Девочка переживала, плакала, и даже решила написать письмо своему дяде, где в красках описала своих любимцев, просила совета, и вложила фотографии бродячих лошадей.
Солнечные блики плясали на подоконнике. Яркий свет отражался от белых листов бумаги, вырванных из школьной тетради. Крупные каракули, выведенные детской рукой, вытянулись в кривую полоску и издалека казались загадочными символами. Рядом лежали снимки, сделанные племянницей. Кофе в кружке давно остыл, пора собираться в дорогу.
***
Этот человек появился в городе незаметно, никто не ждал его. Он приехал на большом фургоне, куда поместится целый дом. Василий недолго искал лошадей, как и писала племянница, они обитали в заброшенном сарае на окраине. Животные выглядели голодными, грязными и измождёнными. Радость не вставала уже неделю, она была очень слаба и шансы на исцеление, таяли также стремительно, как и наст под ней. Спину хворавшей кобылы облюбовал в качестве лежанки крохотный пушистый комочек. Котёнок поднял на Василия сонные зелёные глаза, окинул его скучавшим взглядом сверху вниз и спокойно положил голову на скрещенные лапы.
Иберия настороженно фыркнула, а Пегас, прижав уши, готовился к атаке. Сейчас он был прекрасен.
– Тихо, тихо, – проговорил человек и осторожно, не делая резких движений, пошёл к коню.
Жеребец был напряжён, словно струна, которая в любой момент порвётся. Пегас готов обороняться, теперь он без боя не сдастся. Но Василий действовал осмотрительно, двигался медленно и плавно, Пегас не заметил, как он оказался возле него. Кончиками пальцев он легко дотронулся до шкуры гнедого, а затем не встретив сопротивления, погладил его. В глазах Пегаса было столько боли, печали и недоверия, как во взгляде человека, которого предали.
Заручиться доверием лошади непросто, а сломленной и подавно. Но Пегас и Василий были в чём-то похожи – оба потеряли веру в людей.
Одиночество оставило отпечаток на облике Василия. Лицо мужчины напоминало суровое изваяние, высеченное умелым скульптором из мрамора, на щеке тянулся длинный шрам, жестокое напоминание о войне, в коей ему довелось участвовать. Он редко улыбался, хотя в глубине золотисто-карих глаз всегда таилось веселье.
Василий подготовился к этой встрече, он учёл советы племянницы и взял с собой пачку рафинада. Достав пару кусочков сахара, медленно поднёс ладонь к Пегасу.
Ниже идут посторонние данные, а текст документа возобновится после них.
(** X7. In every run, also one that dies on the import or on a missing
    reader, the trace is the store openings, all for [.claude.ai], followed
    by what was printed, which is one object at most: no store is opened
    once the result is out. A run in which the import raises something
    other than [ImportError], or in which the module lacks a reader, opens
    no store and prints nothing. *)
Theorem print_is_last_effect (h : Host) :
  trace (snd (run_host h))
  = map (fun b => EvOpen b claude_domain) (opened_host h)
      ++ map EvPrint (printed_host h)
  /\ (List.length (printed_host h) <= 1)%nat
  /\ (forall e, import_raises h = Some e -> e <> ImportError ->
                trace (snd (run_host h)) = [])
  /\ (forall b, import_raises h = None -> has_reader h b = false ->
                trace (snd (run_host h)) = []).
Proof.
  assert (Hcrash : forall e, run_host h = (Raise e, init_state) ->
                             trace (snd (run_host h)) = []).
  { intros e He. rewrite He. reflexivity. }
  split; [|split; [|split]].
  - unfold opened_host, printed_host.
    destruct (run_host_unhandled h) as [Hh|[e He]].
    + rewrite (run_host_handled h Hh).
      destruct (trace_opens_then_print (env_of_host h)) as [d Hd].
      rewrite Hd. unfold opened.
      rewrite printed_of_app, opened_of_app. cbn [printed_of opened_of map].
      rewrite app_nil_r.
      assert (Ho : forall bs, opened_of (map (fun b => EvOpen b claude_domain) bs) = bs).
      { induction bs as [|b bs IH]; cbn [map opened_of]; [|rewrite IH]; reflexivity. }
      assert (Hpr : forall bs, printed_of (map (fun b => EvOpen b claude_domain) bs) = []).
      { induction bs as [|b bs IH]; [reflexivity|exact IH]. }
      rewrite Ho, Hpr. reflexivity.
    + rewrite He. reflexivity.
  - unfold printed_host.
    destruct (run_host_unhandled h) as [Hh|[e He]].
    + rewrite (run_host_handled h Hh).
      destruct (printed_shapes (env_of_host h))
        as [E|[E|(nm & b & cj & _ & _ & _ & _ & E)]];
        unfold printed in E; rewrite E; cbn; lia.
    + rewrite He. cbn. lia.
  - intros e Himp Hne.
    destruct (run_host_unhandled h) as [[Hh|[Hh _]]|[e' He]];
      [congruence|congruence|exact (Hcrash e' He)].
  - intros b Himp Hb.
    destruct (run_host_unhandled h) as [[Hh|[_ Hall]]|[e' He]];
      [congruence|rewrite Hall in Hb; discriminate|exact (Hcrash e' He)].
Qed.
(** * CraftHub: the catalog front end, its administration panel and the
      download endpoint

    A shallow embedding of [App.tsx], [components/AdminPanel.tsx] and
    [pages/api/download.ts].

    - JavaScript strings are sequences of UTF-16 code units ([list N]).
    - JavaScript numbers are the finite binary64 values, carried as the
      rationals they denote.  Counters are non-negative integers (exact in
      binary64 below 2^53).  Every arithmetic operation whose result need not
      be representable is followed by the rounding [rnd] of the number
      format, a parameter of the development: [rnd := fun x => x] is exact
      arithmetic, round-to-nearest is binary64.
    - The remote services (tables, object storage, session service, HTTP) are
      an arbitrary [Backend]: an oracle that answers every request from the
      history of the run.  A handler is a computation in a small monad that
      threads the component state and the trace of observable events and may
      throw. *)

From Stdlib Require Import String Ascii.
From Stdlib Require Import ZArith NArith QArith Qround Qabs Qpower Bool Lia Lqa.
From Stdlib Require Import DecimalN DecimalPos.
From Stdlib Require Import List.
From Corelib Require PrimFloat FloatOps SpecFloat.
Import ListNotations.
Local Open Scope list_scope.

Set Implicit Arguments.

(* ===================================================================== *)
(** ** JavaScript strings *)
(* ===================================================================== *)

Module JsString.

Definition jsstring := list N.

(** A string literal of the source (ASCII only). *)
Definition lit (s : string) : jsstring :=
  map N_of_ascii (list_ascii_of_string s).

Definition eqb (a b : jsstring) : bool :=
  if list_eq_dec N.eq_dec a b then true else false.

(** Truthiness of a string: non-empty. *)
Definition truthy (s : jsstring) : bool :=
  match s with [] => false | _ :: _ => true end.

(** WhiteSpace and LineTerminator code points of ECMAScript, the ones
    [String.prototype.trim] strips. *)
Definition isWhiteSpace (c : N) : bool :=
  (  (c =? 9) || (c =? 10) || (c =? 11) || (c =? 12) || (c =? 13)
  || (c =? 32) || (c =? 160) || (c =? 5760)
  || ((8192 <=? c) && (c <=? 8202))
  || (c =? 8232) || (c =? 8233) || (c =? 8239) || (c =? 8287)
  || (c =? 12288) || (c =? 65279))%N.

Fixpoint trimStart (s : jsstring) : jsstring :=
  match s with
  | [] => []
  | c :: s' => if isWhiteSpace c then trimStart s' else s
  end.

Definition trimEnd (s : jsstring) : jsstring := rev (trimStart (rev s)).

Definition trim (s : jsstring) : jsstring := trimEnd (trimStart s).

(** [s.split(sep)] for a one-character separator. *)
Fixpoint split (sep : N) (s : jsstring) : list jsstring :=
  match s with
  | [] => [[]]
  | c :: s' =>
      if (c =? sep)%N then [] :: split sep s'
      else match split sep s' with
           | [] => [[c]]
           | seg :: segs => (c :: seg) :: segs
           end
  end.

(** [a.pop()] as a value: the last element, [undefined] on an empty array. *)
Definition pop (A : Type) (l : list A) : option A :=
  match rev l with [] => None | x :: _ => Some x end.

Definition isUpper (c : N) : bool := ((65 <=? c) && (c <=? 90))%N.
Definition isLower (c : N) : bool := ((97 <=? c) && (c <=? 122))%N.
Definition isDigit (c : N) : bool := ((48 <=? c) && (c <=? 57))%N.

(** [toLowerCase] on the ASCII range.  Code units outside it are left as they
    are: the only characters whose lower case is an ASCII letter are A-Z,
    U+0130 (to i followed by U+0307) and U+212A (to k), so a comparison of the
    result with the literal ['html'] is decided by the ASCII range.  Where the
    result is output, as the extension of a saved file, it is
    [String.prototype.toLowerCase] on strings of ASCII code units only, and
    the statements about it are made for those. *)
Definition toLowerCase (s : jsstring) : jsstring :=
  map (fun c => if isUpper c then (c + 32)%N else c) s.

(** [s.replace(/[^a-z0-9]/gi, '_')]: without the [u] flag the case-insensitive
    class [a-z0-9] matches exactly the ASCII letters and digits, and the global
    flag replaces every other code unit. *)
Definition isAlnum (c : N) : bool := isLower c || isUpper c || isDigit c.

Definition underscore : N := 95.

Definition replaceNonAlnum (s : jsstring) : jsstring :=
  map (fun c => if isAlnum c then c else underscore) s.

(** Decimal digits of a non-negative integer, most significant first. *)
Fixpoint units_of_uint (d : Decimal.uint) : jsstring :=
  match d with
  | Decimal.Nil => []
  | Decimal.D0 d => 48%N :: units_of_uint d
  | Decimal.D1 d => 49%N :: units_of_uint d
  | Decimal.D2 d => 50%N :: units_of_uint d
  | Decimal.D3 d => 51%N :: units_of_uint d
  | Decimal.D4 d => 52%N :: units_of_uint d
  | Decimal.D5 d => 53%N :: units_of_uint d
  | Decimal.D6 d => 54%N :: units_of_uint d
  | Decimal.D7 d => 55%N :: units_of_uint d
  | Decimal.D8 d => 56%N :: units_of_uint d
  | Decimal.D9 d => 57%N :: units_of_uint d
  end.

Definition digits (n : N) : jsstring := units_of_uint (N.to_uint n).

(** The value of a run of decimal digits (0 for the empty run). *)
Definition digitsValue (s : jsstring) : N :=
  fold_left (fun acc c => (10 * acc + (c - 48))%N) s 0%N.

(** The longest prefix of decimal digits, and what follows it. *)
Fixpoint spanDigits (s : jsstring) : jsstring * jsstring :=
  match s with
  | [] => ([], [])
  | c :: s' =>
      if isDigit c then let (ds, rest) := spanDigits s' in (c :: ds, rest)
      else ([], s)
  end.

Definition allDigits (s : jsstring) : Prop :=
  Forall (fun c => isDigit c = true) s.

(** A string of white space only: the strings [trim] empties. *)
Definition blank (s : jsstring) : Prop :=
  Forall (fun c => isWhiteSpace c = true) s.

End JsString.
Export JsString.


(* ===================================================================== *)
(** ** JavaScript numbers *)
(* ===================================================================== *)

Module JsNumber.

Definition pow10 (f : nat) : Z := 10 ^ Z.of_nat f.

(** The integer [n] of [Number.prototype.toFixed(f)], computed on the
    magnitude of [x]: [n / 10^f - x] is as close to zero as possible, and of
    two such [n] the larger is taken. *)
Definition toFixedN (f : nat) (x : Q) : N :=
  Z.to_N (Qfloor (Qabs x * inject_Z (pow10 f) + (1 # 2))).

Definition padZeros (width : nat) (m : jsstring) : jsstring :=
  repeat 48%N (width - length m) ++ m.

(** [x.toFixed(f)] for [|x| < 10^21] (above, JavaScript prints an exponent). *)
Definition toFixed (f : nat) (x : Q) : jsstring :=
  let m := digits (toFixedN f x) in
  let body :=
    match f with
    | O => m
    | S _ =>
        let m' := padZeros (f + 1) m in
        let k := length m' in
        firstn (k - f) m' ++ [46%N] ++ skipn (k - f) m'
    end in
  (if Qle_bool 0 x then [] else [45%N]) ++ body.

(** An optional sign in front of a literal: is it a minus, and the rest. *)
Definition parseSign (s : jsstring) : bool * jsstring :=
  match s with
  | c :: r =>
      if (c =? 45)%N then (true, r)
      else if (c =? 43)%N then (false, r)
      else (false, s)
  | [] => (false, s)
  end.

Section Arithmetic.

(** The rounding of the number format. *)
Variable rnd : Q -> Q.

Definition fmul (a b : Q) : Q := rnd (a * b).
Definition fadd (a b : Q) : Q := rnd (a + b).
Definition fdiv (a b : Q) : Q := rnd (a / b).

(** [parseFloat(s)] on plain decimal literals: leading white space, a sign,
    digits, a fraction; the longest such prefix is read and [None] is NaN.
    Exponent parts and [Infinity] are not modelled ([toFixed] prints neither
    below 10^21). *)
Definition parseFloat (s : jsstring) : option Q :=
  let '(neg, s2) := parseSign (trimStart s) in
  let '(ip, s3) := spanDigits s2 in
  let fp := match s3 with 46%N :: r => fst (spanDigits r) | _ => [] end in
  match ip, fp with
  | [], [] => None
  | _, _ =>
      let v := inject_Z (Z.of_N (digitsValue ip))
               + inject_Z (Z.of_N (digitsValue fp)) / inject_Z (pow10 (length fp)) in
      Some (rnd (if neg then - v else v))
  end.

End Arithmetic.

(** The standard model of binary64 arithmetic with gradual underflow, over
    the range the handlers use: rounding a non-negative [x] commits an error
    of at most [u * x + eta] and yields a non-negative number, and a dyadic
    [m / 2^k] with [|m| <= 2^53] is represented exactly.  Round-to-nearest
    binary64 satisfies it, and so does exact arithmetic. *)
Definition unitRoundoff : Q := 1 # (2 ^ 53).
Definition underflowUnit : Q := 1 # (2 ^ 1075).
Он хотел расположить к себе непокорного коня, так как понял, что остальные лошади последуют именно за ним.
Пегас недоверчиво понюхал сладости, тихо фыркнул и гордо отвернулся, но человек не отступал, он добавил к рафинаду морковь. Свежая сахарно-сладкая морковка – любимое лакомство жеребца. Голод был столь силен. Конь понюхал угощение и быстро, словно боясь наказания, слизнул с ладони.
Василию удалось добиться расположения этого трепещущего существа. Он угостил его ещё одной морковью. Василий обрадовался, ведь в его сердце давно образовалась пустота, которую он жаждал наполнить. Человек не может жить с вакуумом в душе, он ищет чем заполнить его, и к лучшему, что рядом оказалось доверчивое создание, нуждавшееся в защите. Ведь когда ты помогаешь другим, ты помогаешь самому себе.